# EXERCISE DESCRIPTION
Take each line of the entries below that contains "services" and copy it.

# SUPPLIED DATA
--------------------

(** * MoMEMta: the [BreitWignerGenerator] module

    A shallow embedding of [modules/BreitWignerGenerator.cc].

    The module maps a phase-space point [x], uniform on the unit interval,
    to an invariant mass squared [s] distributed according to a relativistic
    Breit-Wigner of mass [m] and width [Gamma], and reports the Jacobian
    [ds/dx] of the change of variable.

    Numbers.  The two configuration values are C++ [double]s that the
    constructor stores in [const float] members; this narrowing is modelled
    bit-exactly on IEEE-754 binary formats ([spec_float], round to nearest,
    ties to even).

    The program is [FP.work]: every arithmetic operation of [work] is the
    binary32 or binary64 operation that the C++ types select (each rounded
    to its own format), and the three libm functions it calls are a
    parameter.

    The change of variable that the header of the module documents is
    [work]: the same four steps in exact real arithmetic, on the real
    numbers that the stored floats denote, with [PI] for [M_PI]. *)

From Stdlib Require Import Reals Lra ZArith.
From Stdlib Require Import Floats.SpecFloat.
From Stdlib Require Import Ratan Machin.
From Stdlib Require Import Lia Bool.

Local Open Scope R_scope.

(** ** IEEE-754 binary formats *)

Module IEEE.

(** C++ [float] on the supported targets: binary32. *)
Definition prec32 : Z := 24.
Definition emax32 : Z := 128.

(** C++ [double]: binary64. *)
Definition prec64 : Z := 53.
Definition emax64 : Z := 1024.

Definition float32 := spec_float.
Definition float64 := spec_float.

Definition is_float32 (f : spec_float) : bool := valid_binary prec32 emax32 f.
Definition is_float64 (f : spec_float) : bool := valid_binary prec64 emax64 f.

(** The implicit conversion [double -> float] performed by the member
    initialisers [mass(parameters.get<double>("mass"))]: zeros, infinities
    and NaN keep their class, a finite value is rounded to the nearest
    binary32 number (ties to even), overflowing to an infinity. *)
Definition double_to_float (d : float64) : float32 :=
  match d with
  | S754_finite sx mx ex => binary_round prec32 emax32 sx mx ex
  | _ => d
  end.

(** The real number a finite binary float denotes.  Zeros denote [0];
    infinities and NaN denote no real and are sent to [0] as well. *)
Definition F2R (f : spec_float) : R :=
  match f with
  | S754_finite sx mx ex => IZR (cond_Zopp sx (Zpos mx)) * powerRZ 2 ex
  | _ => 0
  end.

End IEEE.
(** * PluginManager: a shallow embedding of the plugin lifecycle orchestrator

    The development follows the class [PluginManager] (module [plugins]) and
    the [Logger] it writes to (module [logging]).  JavaScript [Map] and [Set]
    iterate in insertion order, so both are modelled as insertion-ordered
    lists.  Asynchronous methods are run to completion one after the other,
    and a plugin call is described by the way its promise settles against
    the timer it is raced with.  Initialization is followed twice: by
    itself, with the clock standing still, and with the clock running, where
    the retry waits and the timeouts take their time and the monitor fires
    whenever it falls due in between.

    Beside the manager the development covers the code it rests on: the
    error classes and utilities of module [errors] (module [Errors]), the
    logger with its configuration, filters, formatters and transports
    (module [Logging]), and the plugin base class with the Solana plugin
    (module [Plugins]). *)

From Stdlib Require Import String List ZArith Lia Bool Relations DecimalString.
Import ListNotations.
Local Open Scope string_scope.
Local Open Scope list_scope.
Local Open Scope Z_scope.
Local Set Warnings "-register-all".

(** ** JavaScript [Map<string, V>] and [Set<string>] *)

Module JsMap.

Definition t (V : Type) := list (string * V).

Fixpoint get {V} (m : t V) (k : string) : option V :=
  match m with
  | [] => None
  | (k', v) :: rest => if String.eqb k' k then Some v else get rest k
  end.

Definition has {V} (m : t V) (k : string) : bool :=
  match get m k with Some _ => true | None => false end.

(** [set] keeps the position of a key that is already present and appends a
    new key at the end. *)
Fixpoint set {V} (m : t V) (k : string) (v : V) : t V :=
  match m with
  | [] => [(k, v)]
  | (k', v') :: rest =>
      if String.eqb k' k then (k, v) :: rest else (k', v') :: set rest k v
  end.

Fixpoint delete {V} (m : t V) (k : string) : t V :=
  match m with
  | [] => []
  | (k', v') :: rest =>
      if String.eqb k' k then delete rest k else (k', v') :: delete rest k
  end.

Definition keys {V} (m : t V) : list string := List.map fst m.

End JsMap.

Module JsSet.

Definition t := list string.

Definition has (s : t) (x : string) : bool := existsb (String.eqb x) s.

Definition add (s : t) (x : string) : t := if has s x then s else s ++ [x].

Definition delete (s : t) (x : string) : t :=
  filter (fun y => negb (String.eqb x y)) s.

(** [new Set(array)] *)
Definition from_list (l : list string) : t := fold_left add l [].

End JsSet.

(** ** Errors and completions *)

Inductive ErrorCode := PLUGIN_ERROR | CONFIGURATION_ERROR.

Inductive ErrorContext :=
| NoContext
| CycleContext (cycle : string)
| AttemptsContext (attempts : Z).

(** A thrown JavaScript value: an [Error] instance, a value that is not an
    [Error] (kept through its [String(...)] rendering), or an [ElizaError].
    The class [ElizaError] lives in the module [errors]; the manager only
    constructs it, with a message, a code and optionally a cause and a
    context, and that is what is recorded here. *)
Inductive Thrown :=
| PlainError (message : string)
| NonError (rendering : string)
| ElizaError (message : string) (code : ErrorCode)
             (cause : option Thrown) (context : ErrorContext).

Definition instanceofError (e : Thrown) : bool :=
  match e with NonError _ => false | _ => true end.

(** How a call ends.  [OutOfFuel] is an artefact of the embedding of loops
    and of the recursive graph walk; it is shown never to be produced. *)
Inductive Completion (A : Type) :=
| Returns (a : A)
| Throws (e : Thrown)
| OutOfFuel.
Arguments Returns {A} a.
Arguments Throws {A} e.
Arguments OutOfFuel {A}.

(** ** Data model *)

Inductive RecoveryStrategy := restart | failover | terminate.

Record ErrorHandling := mkErrorHandling {
  retryAttempts : Z;
  timeoutMs : Z;
  recoveryStrategy : RecoveryStrategy
}.

Record PartialErrorHandling := mkPartialErrorHandling {
  retryAttempts_opt : option Z;
  timeoutMs_opt : option Z;
  recoveryStrategy_opt : option RecoveryStrategy
}.

Record PluginMetadata := mkMetadata {
  version : string;
  description : option string
}.

Definition Options := list (string * string).

(** [PluginConfig]: every field is optional. *)
Record PluginConfig := mkPluginConfig {
  cfg_metadata : option PluginMetadata;
  cfg_dependencies : option (list string);
  cfg_options : option Options;
  cfg_errorHandling : option PartialErrorHandling
}.

(** [Required<PluginConfig>] *)
Record NormalizedConfig := mkNormalizedConfig {
  metadata : PluginMetadata;
  dependencies_of_config : list string;
  options : Options;
  errorHandling : ErrorHandling
}.

(** How the promise of [plugin.initialize] fares in the race against the
    [timeoutMs] timer. *)
Inductive InitSettlement :=
| InitResolves
| InitRejects (reason : Thrown)
| InitPending.

Inductive DestroySettlement :=
| DestroyResolves
| DestroyRejects (reason : Thrown).

(** A plugin is an external object.  Its behaviour is given call by call: the
    [k]-th call of [initialize] settles as [initialize_behaviour k], and the
    object counts the calls it has received.  [destroy] is optional. *)
Record Plugin := mkPlugin {
  initialize_behaviour : nat -> InitSettlement;
  destroy_behaviour : option (nat -> DestroySettlement);
  initialize_calls : nat;
  destroy_calls : nat
}.

Record Metrics := mkMetrics {
  lastHeartbeat : Z;
  errorCount : Z;
  warningCount : Z
}.
Lemma isoTime_fields (h m s ms : Z) (rest : list ascii) :
  0 <= h < 100 -> 0 <= m < 100 -> 0 <= s < 100 -> 0 <= ms < 1000 ->
  isoTime (padded h 2 ++ ":"%char :: padded m 2 ++ ":"%char :: padded s 2
             ++ "."%char :: padded ms 3 ++ rest)%list
  = Some (h, m, s, ms, rest).
Proof.
  intros Hh Hm Hs Hms. unfold isoTime.
  rewrite digits_padded2 by exact Hh. cbn [bind expect Ascii.eqb Bool.eqb].
  rewrite digits_padded2 by exact Hm. cbn [bind].
  rewrite digits_padded2 by exact Hs. cbn [bind].
  rewrite digits_padded3 by exact Hms. reflexivity.
Qed.

Lemma YearFromTime_range t :
  - maxTime <= t <= maxTime -> -271821 <= YearFromTime t <= 275760.
Proof.
  intros Ht. pose proof (YearFromTime_spec t) as [Slo Shi].
  set (y := YearFromTime t) in *. unfold TimeFromYear, msPerDay, maxTime in *.
  split.
  - destruct (Z.le_gt_cases (-271821) y) as [|Hlt]; [assumption|].
    pose proof (DayFromYear_mono (y + 1) (-271821) ltac:(lia)) as Hmono.
    change (DayFromYear (-271821)) with (-100000109) in Hmono. lia.
  - destruct (Z.le_gt_cases y 275760) as [|Hgt]; [assumption|].
    pose proof (DayFromYear_mono 275761 y ltac:(lia)) as Hmono.
    change (DayFromYear 275761) with 100000110 in Hmono. lia.
Qed.

Lemma SecFromTime_range t : 0 <= SecFromTime t < 60.
Proof. unfold SecFromTime, SecondsPerMinute. apply Z.mod_pos_bound. lia. Qed.

Lemma msFromTime_range t : 0 <= msFromTime t < 1000.
Proof. unfold msFromTime, msPerSecond. apply Z.mod_pos_bound. lia. Qed.

(** X11. [parseDataFromIso8601] reads back what [toISOString] writes: for
    every valid date, from the first instant of the time range to the
    last, on every host, the string [d.toISOString()] is parsed to the
    time value of [d]. *)
Theorem parseDataFromIso8601_toISOString (host : Host) (t : Z) (s : string) :
  - maxTime <= t <= maxTime ->
  toISOString (mkDate (Int t)) = Some s ->
  parseDataFromIso8601 host s = Int t.
Proof.
  intros Hrange Hs. unfold toISOString in Hs. cbn [DateValue] in Hs.
  injection Hs as <-.
  pose proof (YearFromTime_range t Hrange) as Hy.
  pose proof (calendar_fields t) as (Hm & Hd & _). cbv zeta in Hd.
  pose proof (MakeDate_fields t) as Hmake.
  pose proof (HourFromTime_range t) as Hh.
  pose proof (MinFromTime_range t) as Hmi.
  pose proof (SecFromTime_range t) as Hsec.
  pose proof (msFromTime_range t) as Hms.
  assert (Hd31 : DateFromTime t < 100).
  { unfold DaysInMonth in Hd.
    destruct (MonthFromTime t + 1) as [|p|p];
      try destruct (DaysInYear (YearFromTime t) =? 366); try lia;
      do 4 (try destruct p as [p|p|]); lia. }
  unfold parseDataFromIso8601, Date_parse, parseDateTimeString.
  repeat (rewrite list_ascii_of_string_app || cbn [list_ascii_of_string app]).
  fold (padded (MonthFromTime t + 1) 2). fold (padded (DateFromTime t) 2).
  fold (padded (HourFromTime t) 2). fold (padded (MinFromTime t) 2).
  fold (padded (SecFromTime t) 2). fold (padded (msFromTime t) 3).
  rewrite (isoDate_fields _ (YearFromTime t));
    [| intros r; apply isoYear_toISOString; lia | lia | lia].
  cbn [bind].
  replace ((1 <=? MonthFromTime t + 1) && (MonthFromTime t + 1 <=? 12)
           && (1 <=? DateFromTime t)
           && (DateFromTime t <=? DaysInMonth (YearFromTime t) (MonthFromTime t + 1)))
    with true
    by (symmetry; rewrite !andb_true_iff, !Z.leb_le; lia).
  cbn [guard bind].
  rewrite isoTime_fields by lia.
  cbn [bind isoOffset].
  replace ((HourFromTime t <=? 24) && (MinFromTime t <=? 59)
           && (SecFromTime t <=? 59)) with true
    by (symmetry; rewrite !andb_true_iff, !Z.leb_le; lia).
  replace (HourFromTime t <? 24) with true by (symmetry; apply Z.ltb_lt; lia).
  cbn [guard bind orb].
  replace (MonthFromTime t + 1 - 1) with (MonthFromTime t) by lia.
  rewrite Hmake.
  change (0 * msPerMinute) with 0.
  rewrite sub_small by (unfold maxTime in *; lia).
  rewrite Z.sub_0_r. unfold TimeClip.
  destruct (Z.ltb_spec maxTime (Z.abs t)); [lia | reflexivity].
Qed.

(** The first instant of the year 2000, and the first and the last
    instant of the time range. *)
Lemma parseDataFromIso8601_toISOString_witness :
  parseDataFromIso8601 istHost "2000-01-01T00:00:00.000Z" = Int 946684800000 /\
  parseDataFromIso8601 istHost "-271821-04-20T00:00:00.000Z" = Int (- maxTime) /\
  parseDataFromIso8601 istHost "+275760-09-13T00:00:00.000Z" = Int maxTime.
Proof.
  split; [|split].
  - apply parseDataFromIso8601_toISOString; [vm_compute; split; discriminate
                                            | reflexivity].
  - apply parseDataFromIso8601_toISOString; [vm_compute; split; discriminate
                                            | reflexivity].
  - apply parseDataFromIso8601_toISOString; [vm_compute; split; discriminate
                                            | reflexivity].
Defined.

(** *** [parseDataFromRfc2822] and [toUTCString] *)

Lemma WeekDay_range t : 0 <= WeekDay t < 7.
Proof. unfold WeekDay. apply Z.mod_pos_bound. lia. Qed.

Lemma weekday_isoDate (wd : Z) (rest : list ascii) :
  0 <= wd < 7 ->
  isoDate (list_ascii_of_string (nth (Z.to_nat wd) dayNames "") ++ rest)%list
  = None.
Proof.
  intros H.
  assert (C : wd = 0 \/ wd = 1 \/ wd = 2 \/ wd = 3 \/ wd = 4 \/ wd = 5 \/ wd = 6)
    by lia.
  repeat destruct C as [->|C]; try subst wd; reflexivity.
Qed.

Lemma weekday_expectName (wd : Z) (rest : list ascii) :
  0 <= wd < 7 ->
  expectName dayNames 0
    (list_ascii_of_string (nth (Z.to_nat wd) dayNames "") ++ rest)%list
  = Some (wd, rest).
Proof.
  intros H.
  assert (C : wd = 0 \/ wd = 1 \/ wd = 2 \/ wd = 3 \/ wd = 4 \/ wd = 5 \/ wd = 6)
    by lia.
  repeat destruct C as [->|C]; try subst wd; reflexivity.
Qed.

Lemma month_expectName (mo : Z) (rest : list ascii) :
  0 <= mo < 12 ->
  expectName monthNames 0
    (list_ascii_of_string (nth (Z.to_nat mo) monthNames "") ++ rest)%list
  = Some (mo, rest).
Proof.
  intros H.
  assert (C : mo = 0 \/ mo = 1 \/ mo = 2 \/ mo = 3 \/ mo = 4 \/ mo = 5 \/
              mo = 6 \/ mo = 7 \/ mo = 8 \/ mo = 9 \/ mo = 10 \/ mo = 11)
    by lia.
  repeat destruct C as [->|C]; try subst mo; reflexivity.
Qed.

(** The characters of [toUTCString]. *)
Lemma toUTCString_chars (t : Z) :
  list_ascii_of_string (toUTCString (mkDate (Int t)))
  = (list_ascii_of_string (nth (Z.to_nat (WeekDay t)) dayNames "")
     ++ ","%char :: " "%char :: padded (DateFromTime t) 2
     ++ " "%char :: list_ascii_of_string (nth (Z.to_nat (MonthFromTime t)) monthNames "")
     ++ " "%char :: list_ascii_of_string (if 0 <=? YearFromTime t then "" else "-")
     ++ padded (Z.abs (YearFromTime t)) 4
     ++ " "%char :: padded (HourFromTime t) 2
     ++ ":"%char :: padded (MinFromTime t) 2
     ++ ":"%char :: padded (SecFromTime t) 2
     ++ list_ascii_of_string " GMT")%list.
Proof.
  unfold toUTCString, TimeString, padded. cbn [DateValue].
  repeat (rewrite list_ascii_of_string_app || cbn [list_ascii_of_string app]).
  reflexivity.
Qed.

Lemma expect_one (c : ascii) (r : list ascii) : expect [c] (c :: r) = Some r.
Proof. cbn. now rewrite Ascii.eqb_refl. Qed.

Lemma expect_two (c d : ascii) (r : list ascii) :
  expect [c; d] (c :: d :: r) = Some r.
Proof. cbn. now rewrite !Ascii.eqb_refl. Qed.

(** A time value not before the start of year [y] lies in year [y] or
    later. *)
Lemma YearFromTime_from (y t : Z) :
  TimeFromYear y <= t -> y <= YearFromTime t.
Proof.
  intros Ht. pose proof (YearFromTime_spec t) as [_ Shi].
  destruct (Z.le_gt_cases y (YearFromTime t)) as [|Hlt]; [assumption|].
  pose proof (DayFromYear_mono (YearFromTime t + 1) y ltac:(lia)) as Hmono.
  unfold TimeFromYear, msPerDay in *. lia.
Qed.

(** X12. [parseDataFromRfc2822] reads back what [toUTCString] writes: for
    every valid date from the start of the year 100 on that falls on a
    whole second, on every host, the string [d.toUTCString()] is parsed
    to the time value of [d]. *)
Theorem parseDataFromRfc2822_toUTCString (host : Host) (t : Z) :
  TimeFromYear 100 <= t <= maxTime ->
  msFromTime t = 0 ->
  parseDataFromRfc2822 host (toUTCString (mkDate (Int t))) = Int t.
Proof.
  intros Ht Hms0.
  pose proof (YearFromTime_from 100 t (proj1 Ht)) as Hy100.
  assert (Hrange : - maxTime <= t <= maxTime).
  { change (TimeFromYear 100) with (-59011459200000) in Ht.
    unfold maxTime in *. lia. }
  pose proof (YearFromTime_range t Hrange) as Hy.
  pose proof (calendar_fields t) as (Hm & Hd & _). cbv zeta in Hd.
  pose proof (MakeDate_fields t) as Hmake. rewrite Hms0 in Hmake.
  pose proof (HourFromTime_range t) as Hh.
  pose proof (MinFromTime_range t) as Hmi.
  pose proof (SecFromTime_range t) as Hsec.
  pose proof (WeekDay_range t) as Hwd.
  assert (Hd31 : DateFromTime t < 100).
  { unfold DaysInMonth in Hd.
    destruct (MonthFromTime t + 1) as [|p|p];
      try destruct (DaysInYear (YearFromTime t) =? 366); try lia;
      do 4 (try destruct p as [p|p|]); lia. }
  pose proof (toUTCString_chars t) as Hchars.
  replace (0 <=? YearFromTime t) with true in Hchars
    by (symmetry; apply Z.leb_le; lia).
  rewrite (Z.abs_eq (YearFromTime t)) in Hchars by lia.
  set (s := toUTCString (mkDate (Int t))) in *.
  assert (Hpost : toUTCString (mkDate (Int t)) = s) by reflexivity.
  clearbody s.
  unfold parseDataFromRfc2822, Date_parse.
  assert (Hiso : parseDateTimeString host s = None).
  { unfold parseDateTimeString. rewrite Hchars.
    now rewrite weekday_isoDate. }
  rewrite Hiso.
  assert (Hutc : parseUTCString s = Some (Int t)).
  { unfold parseUTCString. rewrite Hchars.
    rewrite weekday_expectName by lia. cbn [bind].
    rewrite expect_two. cbn [bind].
    rewrite digits_padded2 by lia. cbn [bind].
    rewrite expect_one. cbn [bind].
    rewrite month_expectName by lia. cbn [bind].
    rewrite expect_one. cbn [bind].
    destruct (digitRun_padded 4 (YearFromTime t)
                (padded (HourFromTime t) 2 ++ ":"%char :: padded (MinFromTime t) 2
                 ++ ":"%char :: padded (SecFromTime t) 2
                 ++ [" "%char; "G"%char; "M"%char; "T"%char])%list ltac:(lia))
      as [k Hrun].
    cbn [list_ascii_of_string app]. rewrite Hrun.
    replace (100 <=? YearFromTime t) with true
      by (symmetry; apply Z.leb_le; lia).
    cbn [guard bind].
    rewrite expect_one. cbn [bind].
    rewrite digits_padded2 by lia. cbn [bind].
    rewrite expect_one. cbn [bind].
    rewrite digits_padded2 by lia. cbn [bind].
    rewrite expect_one. cbn [bind].
    rewrite digits_padded2 by lia. cbn [bind].
    rewrite Hmake. unfold TimeClip.
    destruct (Z.ltb_spec maxTime (Z.abs t)); [lia|].
    rewrite Hpost, String.eqb_refl. reflexivity. }
  now rewrite Hutc.
Qed.

(** 1 January 100, 26 January 2016 at 13:48:02, and the last instant of
    the time range, all UTC. *)
Lemma parseDataFromRfc2822_toUTCString_witness :
  parseDataFromRfc2822 istHost "Fri, 01 Jan 0100 00:00:00 GMT"
    = Int (TimeFromYear 100) /\
  parseDataFromRfc2822 istHost "Tue, 26 Jan 2016 13:48:02 GMT"
    = Int 1453816082000 /\
  parseDataFromRfc2822 istHost "Sat, 13 Sep 275760 00:00:00 GMT" = Int maxTime.
Proof.
  split; [|split].
  - apply (parseDataFromRfc2822_toUTCString istHost (TimeFromYear 100));
      [vm_compute; split; discriminate | reflexivity].
  - apply (parseDataFromRfc2822_toUTCString istHost 1453816082000);
      [vm_compute; split; discriminate | reflexivity].
  - apply (parseDataFromRfc2822_toUTCString istHost maxTime);
      [vm_compute; split; discriminate | reflexivity].
Defined.

(** *** [parseDataFromIso8601] on dates and date-times *)

Lemma DaysBeforeMonth_range (mn l : Z) :
  0 <= l <= 1 -> 0 <= DaysBeforeMonth mn l <= 335.
Proof.
  intros Hl. unfold DaysBeforeMonth. destruct mn as [|p|p]; try lia;
    do 4 (try destruct p as [p|p|]); lia.
Qed.

Lemma DaysInMonth_range (y m : Z) : 28 <= DaysInMonth y m <= 31.
Proof.
  unfold DaysInMonth. destruct m as [|p|p]; try lia;
    do 4 (try destruct p as [p|p|]);
    try destruct (DaysInYear y =? 366); lia.
Qed.

(** The UTC instant of valid fields is a time value well inside the
    range. *)
Lemma utcInstant_valid (y mo d h mi s : Z) :
  validFields y mo d h mi s ->
  exists u, utcInstant y mo d h mi s 0 = Int u /\
            Z.abs u < 300000000000000.
Proof.
  intros (Hy & Hmo & Hd & Hh & Hmi & Hs).
  pose proof (DaysInMonth_range y mo) as Hdm.
  unfold utcInstant, MakeDay, MakeTime, MakeDate.
  replace ((mo - 1) / 12) with 0 by lia.
  replace ((mo - 1) mod 12) with (mo - 1) by lia.
  rewrite Z.add_0_r.
  set (l := if DaysInYear y =? 366 then 1 else 0).
  assert (Hl : 0 <= l <= 1) by (subst l; destruct (DaysInYear y =? 366); lia).
  pose proof (DaysBeforeMonth_range (mo - 1) l Hl) as Hb.
  assert (HY : -719528 <= DayFromYear y <= 2932897)
    by (unfold DayFromYear; lia).
  eexists. split; [reflexivity|].
  unfold msPerDay, msPerHour, msPerMinute, msPerSecond. lia.
Qed.
(** * dxh-task: the menu pipeline (scraper, cache, orchestrator)

    A shallow embedding of [src/services/scraper.ts], [src/services/cache.ts]
    and [src/services/menuService.ts], and the properties of the
    content-acquisition and caching pipeline proved about it.

    JavaScript strings are sequences of UTF-16 code units.  What the
    program takes from its platform (the URL and Date parsers, Unicode
    lower-casing, the HTML query engine) is a field of [Platform]; what it
    takes from the outside world (HTTP answers, the headless browser, the
    language model, the clock) is a field of [Env].

    An asynchronous function is modelled by what awaiting it gives: a
    value or a thrown error, and the calls it made, in order.  A
    statement handed to SQLite with [db.run] is in flight when the call
    returns: SQLite executes the statements in flight one at a time, in
    an order of its own, and only a lookup waits for its statement.
    Console output is left out. *)

From Stdlib Require Import ZArith NArith List String Ascii Bool Lia.
From Stdlib Require Import Floats.SpecFloat DecimalString.
Import ListNotations.

Set Implicit Arguments.
Set Warnings "-register-all".

(* ================================================================== *)
(** * JavaScript strings                                               *)
(* ================================================================== *)

Module JS.

(** A string is its list of UTF-16 code units. *)
Definition jsstring := list N.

--------------------

# RESULT OF THE EXERCISE
    A shallow embedding of [src/services/scraper.ts], [src/services/cache.ts]
    and [src/services/menuService.ts], and the properties of the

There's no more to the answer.